Failover

In most production environments it is expected that the IBM® Application Gateway (IAG) service will be replicated for load balancing and high availability purposes. When a user is switched from one replicated IAG service to another it is important to make this a seamless experience for the user, without requiring them to provide their authentication information again.

There are currently three mechanisms by which the user can be re-authenticated to the IAG service:

Single Sign On from the Identity Provider

If the environment is using an external identity provider (for example, IBM Verify) it is possible to re-establish the IAG session from the current session at the Identity Provider, as depicted in the following diagram:


IDP SSO Flow

Some of the disadvantages of this approach include:

  1. It relies on the user session at the identity provider still being active and available;

  2. Numerous redirects are required during the re-authentication which can slow down the authentication process for the user;

  3. A new session will be established at the replicated IAG which means that the lifetime of the original session will be lost.
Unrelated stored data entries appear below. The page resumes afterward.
(** Reads digits of the given radix: their value after [acc], how many
    there were, and the rest of the string. *)
Fixpoint readDigits (digit : ascii -> option N) (radix : N) (acc : N) (count : nat)
  (s : string) : N * nat * string :=
  match s with
  | String c r =>
      match digit c with
      | Some d => readDigits digit radix (acc * radix + d)%N (S count) r
      | None => (acc, count, s)
      end
  | EmptyString => (acc, count, s)
  end.

(** The exponent part of a literal, if there is one. *)
Definition readExponent (s : string) : option (Z * string) :=
  match s with
  | String c r =>
      if (nat_of_ascii c =? 101)%nat || (nat_of_ascii c =? 69)%nat then
        let '(negative, r) :=
          match r with
          | String d r' =>
              if (nat_of_ascii d =? 45)%nat then (true, r')
              else if (nat_of_ascii d =? 43)%nat then (false, r')
              else (false, r)
          | EmptyString => (false, r)
          end in
        let '(v, n, rest) := readDigits digitOf 10 0 0 r in
        match n with
        | O => None
        | _ => Some (if negative then (- Z.of_N v)%Z else Z.of_N v, rest)
        end
      else Some (0%Z, s)
  | EmptyString => Some (0%Z, s)
  end.
Lemma sent_truthy (v : jsval) (s : string) : sent v s -> truthy v = true.
Proof. intros [-> Hs]. destruct s; [congruence | reflexivity]. Qed.

Lemma register_success_inv (rnd : Entropy) (b : Credentials) (st st' : Store)
    (resp : Response) :
  register_handler rnd b st = (Returned resp, st') ->
  status resp = 201 ->
  exists created,
    In created (users st') /\ json resp = JObj (sanitizeUser (User.toObject created)).
Proof.
  unfold register_handler.
  destruct (negb _ || negb _ || negb _); [intros [= <- <-]; discriminate|].
  unfold register_attempt, try_catch, bind, attempt, users_findOne, users_insertOne.
  destruct (or_username_email _ _) as [filter|]; cbn;
    [|intros [= <- <-]; discriminate].
  destruct (findOne _ (users st)); [intros [= <- <-]; discriminate|].
  destruct (hashPassword _ _) as [hashed|]; cbn; [|intros [= <- <-]; discriminate].
  destruct (insertOne _ _ _) as [c'|]; [|intros [= <- <-]; discriminate].
  unfold findOne. cbn. destruct (find _ c') as [created|] eqn:Hfind;
    [|intros [= <- <-]; discriminate].
  intros [= <- <-] _. exists created. split; [|reflexivity].
  cbn. now apply find_some in Hfind.
Qed.

Lemma login_given (env : Env) (rnd : Entropy) (b : Credentials) (secret : string) :
  truthy (identifier_of b) = true -> truthy (password b) = true ->
  given (JWT_SECRET env) secret ->
  login_handler env rnd b = login_attempt rnd (identifier_of b) (password b) secret.
Proof.
  intros Hi Hp [Hs Hs']. unfold login_handler. cbv zeta. rewrite Hi, Hp, Hs.
  destruct secret; [congruence|]. reflexivity.
Qed.

(** A 200 from the login handler comes from one place only. *)
Lemma login_success_inv (env : Env) (rnd : Entropy) (b : Credentials)
    (st st' : Store) (resp : Response) :
  login_handler env rnd b st = (Returned resp, st') ->
  status resp = 200 ->
  exists secret filter account,
    truthy (identifier_of b) = true /\ truthy (password b) = true /\
    given (JWT_SECRET env) secret /\
    or_username_email (identifier_of b) (identifier_of b) = Some filter /\
    findOne filter (users st) = Some account /\
    comparePassword (password b) (User.password account) = Some true /\
    json resp =
      JObj [ ("user", JObj (sanitizeUser (User.toObject account)));
             ("token",
              JStr (jwt_sign
                      (Jwt.mk (Some (ObjectId_toString (User._id account)))
                              (User.username account) (User.email account))
                      secret (randomUUID rnd))) ] /\
    st' = st.
Proof.
  unfold login_handler. cbv zeta.
  destruct (truthy (identifier_of b)) eqn:Hi; [|intros [= <- <-]; discriminate].
  destruct (truthy (password b)) eqn:Hp; [|intros [= <- <-]; discriminate].
  cbn [negb orb].
  destruct (JWT_SECRET env) as [[|d secret]|] eqn:Hs;
    try (intros [= <- <-]; discriminate).
  unfold login_attempt, try_catch, bind, attempt, users_findOne.
  destruct (or_username_email _ _) as [filter|] eqn:Hfilter; cbn;
    [|intros [= <- <-]; discriminate].
  destruct (findOne _ (users st)) as [account|] eqn:Hfind;
    [|intros [= <- <-]; discriminate].
  destruct (comparePassword _ _) as [[|]|] eqn:Hcmp; cbn;
    try (intros [= <- <-]; discriminate).
  intros [= <- <-] _.
  exists (String d secret), filter, account.
  unfold given. repeat split; try assumption; try reflexivity; discriminate.
Qed.

(** *** [sanitizeUser] *)

Lemma sanitizeUser_get_prop (user : list (string * jsval)) (k : string) :
  get_prop k (sanitizeUser user) = if k =? "password" then JUndefined else get_prop k user.
Proof.
  induction user as [|[k' v] user IH]; simpl.
  - now destruct (k =? "password").
  - destruct (k' =? "password") eqn:Ek'; simpl.
    + rewrite IH. destruct (k =? "password") eqn:Ek; [reflexivity|].
      apply String.eqb_eq in Ek'. subst k'.
      now rewrite String.eqb_sym, Ek.
    + rewrite IH. destruct (k' =? k) eqn:E; [|reflexivity].
      apply String.eqb_eq in E. subst k'. now rewrite Ek'.
Qed.

Lemma sanitizeUser_has_prop (user : list (string * jsval)) (k : string) :
  has_prop k (sanitizeUser user) = negb (k =? "password") && has_prop k user.
Proof.
  induction user as [|[k' v] user IH]; simpl.
  - now rewrite andb_false_r.
  - destruct (k' =? "password") eqn:Ek'; simpl; rewrite IH.
    + apply String.eqb_eq in Ek'. subst k'. rewrite (String.eqb_sym "password" k).
      now destruct (k =? "password").
    + destruct (k' =? k) eqn:E; simpl; [|reflexivity].
      apply String.eqb_eq in E. subst k'. now rewrite Ek'.
Qed.

(** *** The update object *)

Lemma set_field_keeps (r : Recipe.t) (kv : string * jsval) :
  Recipe._id (set_field r kv) = Recipe._id r /\
  Recipe.ownerId (set_field r kv) = Recipe.ownerId r.
Proof.
  destruct kv as [k v]. unfold set_field.
  repeat (destruct (_ =? _); [now split|]). now split.
Qed.

Lemma apply_set_keeps (update : list (string * jsval)) (r : Recipe.t) :
  Recipe._id (apply_set update r) = Recipe._id r /\
  Recipe.ownerId (apply_set update r) = Recipe.ownerId r.
Proof.
  unfold apply_set. revert r. induction update as [|kv update IH]; intros r; simpl.
  - now split.
  - destruct (IH (set_field r kv)) as [-> ->]. apply set_field_keeps.
Qed.

Lemma build_update_present (b : jsval) :
  defined (field b "ingredients") = false \/ Array_isArray (field b "ingredients") = true ->
  present_fields b <> [] ->
  build_update b = inr (present_fields b).
Proof.
  intros Hing Hsome. unfold build_update.
  replace (defined (field b "ingredients") && negb (Array_isArray (field b "ingredients")))
    with false by (destruct Hing as [-> | ->]; [reflexivity | now rewrite andb_false_r]).
  revert Hsome. unfold present_fields. cbn.
  destruct (defined (field b "title")), (defined (field b "description")),
    (defined (field b "ingredients")), (defined (field b "instructions")); cbn;
    intros Hsome; try reflexivity. now elim Hsome.
Qed.

Lemma build_update_nothing (b : jsval) :
  present_fields b = [] ->
  build_update b = inl (respond 400 (message "No valid fields to update")).
Proof.
  unfold present_fields, build_update. cbn.
  destruct (defined (field b "title")), (defined (field b "description")),
    (defined (field b "ingredients")), (defined (field b "instructions")); cbn;
    try discriminate. reflexivity.
Qed.

Lemma build_update_early (b : jsval) (early : Response) :
  build_update b = inl early ->
  early = respond 400 (message "Invalid ingredients") \/
  early = respond 400 (message "No valid fields to update").
Proof.
  unfold build_update.
  destruct (defined (field b "ingredients") && _); [intros [= <-]; now left|].
  destruct (List.length _ =? 0)%nat; [intros [= <-]; now right | discriminate].
Qed.

Lemma build_update_inr (b : jsval) (update : list (string * jsval)) :
  build_update b = inr update ->
  update = present_fields b /\ update <> [] /\
  (defined (field b "ingredients") = false \/ Array_isArray (field b "ingredients") = true).
Proof.
  intros Hupd.
  assert (Hing : defined (field b "ingredients") = false \/
                 Array_isArray (field b "ingredients") = true).
  { unfold build_update in Hupd.
    destruct (defined (field b "ingredients")); [|now left].
    destruct (Array_isArray (field b "ingredients")); [now right | discriminate]. }
  destruct (present_fields b) as [|kv rest] eqn:Hpresent.
  - rewrite (build_update_nothing b Hpresent) in Hupd. discriminate.
  - rewrite (build_update_present b Hing) in Hupd by (rewrite Hpresent; discriminate).
    injection Hupd as <-. rewrite Hpresent. repeat split; [discriminate | exact Hing].
Qed.

(** [$set] with the fields present overwrites those and keeps the rest. *)
Lemma apply_set_present (b : jsval) (r : Recipe.t) :
  let pick k old := if defined (field b k) then field b k else old in
  apply_set (present_fields b) r =
    Recipe.mk (Recipe._id r)
              (pick "title" (Recipe.title r)) (pick "description" (Recipe.description r))
              (pick "ingredients" (Recipe.ingredients r))
              (pick "instructions" (Recipe.instructions r))
              (Recipe.ownerId r) (Recipe.ownerUsername r).
Proof.
  unfold apply_set, present_fields. cbn.
  destruct (defined (field b "title")), (defined (field b "description")),
    (defined (field b "ingredients")), (defined (field b "instructions")); cbn;
    now destruct r.
Qed.

Lemma owned_by_foreign (rid owner : ObjectId) (r : Recipe.t) :
  (Recipe._id r = rid -> Recipe.ownerId r <> owner) -> owned_by rid owner r = false.
Proof.
  intros Hforeign. unfold owned_by. apply andb_false_iff.
  destruct (N.eqb_spec (Recipe._id r) rid) as [E|]; [right | now left].
  apply N.eqb_neq. now apply Hforeign.
Qed.
End Route_facts.

(** Opens a hypothesis [subject env req = Some owner] and steps a protected
    route to the body of its handler. *)
Ltac enter_route H :=
  let token := fresh "token" in
  let secret := fresh "secret" in
  let payload := fresh "payload" in
  let sub := fresh "sub" in
  let Hb := fresh "Hbearer" in
  let Ht := fresh "Htoken" in
  let Hs := fresh "Hsecret" in
  let Hs' := fresh "Hsecret'" in
  let Hv := fresh "Hverify" in
  let Hsub := fresh "Hsub" in
  let Hsub' := fresh "Hsub'" in
  let Hown := fresh "Howner" in
  destruct (subject_inv _ _ _ H)
    as (token & secret & payload & sub & Hb & Ht & Hs & Hs' & Hv & Hsub & Hsub' & Hown);
  rewrite ?(protected_pass _ _ _ token secret payload Hb Ht Hs Hs' Hv);
  rewrite ?(with_token_pass _ _ _ token secret Hb Ht Hs Hs');
  destruct sub; [congruence|].

(** ** The routes against their specification *)

Section Claims.
Context {lib : Libraries}.

(** C1 (as amended). An update or delete request with a valid token and a
    well-formed id whose store holds no recipe with both that id and
    [ownerId] equal to the token's subject fails with 404 "Recipe not found"
    and changes nothing; for the update this is for a body that passed the
    field checks. The hypothesis on the store covers an absent id and a recipe
    of another account alike, so the two get the same response. *)
Theorem owner_scoped_not_found (env : Env) (req : Request) (owner rid : ObjectId) :
  subject env req = Some owner ->
  ObjectId_new (params_id req) = Some rid ->
  forall st : Store,
    (forall r, In r (recipes st) -> Recipe._id r = rid -> Recipe.ownerId r <> owner) ->
    (forall update, build_update (body req) = inr update ->
       patch_recipe env req st = (Returned (respond 404 (message "Recipe not found")), st)) /\
    delete_recipe env req st = (Returned (respond 404 (message "Recipe not found")), st).
Proof.
  intros Hsubject Hid st Hforeign.
  assert (Hq : forall r, In r (recipes st) -> owned_by rid owner r = false).
  { intros r Hr. apply owned_by_foreign. now apply Hforeign. }
  unfold delete_recipe, patch_recipe, delete_recipe_handler, patch_recipe_handler.
  enter_route Hsubject.
  unfold try_catch, bind, attempt, ObjectId_isValid, recipes_updateOne, recipes_deleteOne.
  rewrite Hverify. cbn. rewrite Hsub, Howner. cbn. rewrite Hid. cbn.
  split.
  - intros update ->. rewrite updateOne_no_match by exact Hq. cbn. now destruct st.
  - rewrite deleteOne_no_match by exact Hq. cbn. now destruct st.
Qed.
The session at each replicated IAG service will potentially have a different lifetime.

Distributed Sessions using a Redis server

Redis is an in-memory data structure store, used as a distributed, in-memory key–value database, cache and message broker, with optional durability. It can be used in an IAG environment to store session information and then make this session information available to other IAG instances.

Further information on using Redis to distrubute session information can be found in the Sharing Sessions Between Containers topic.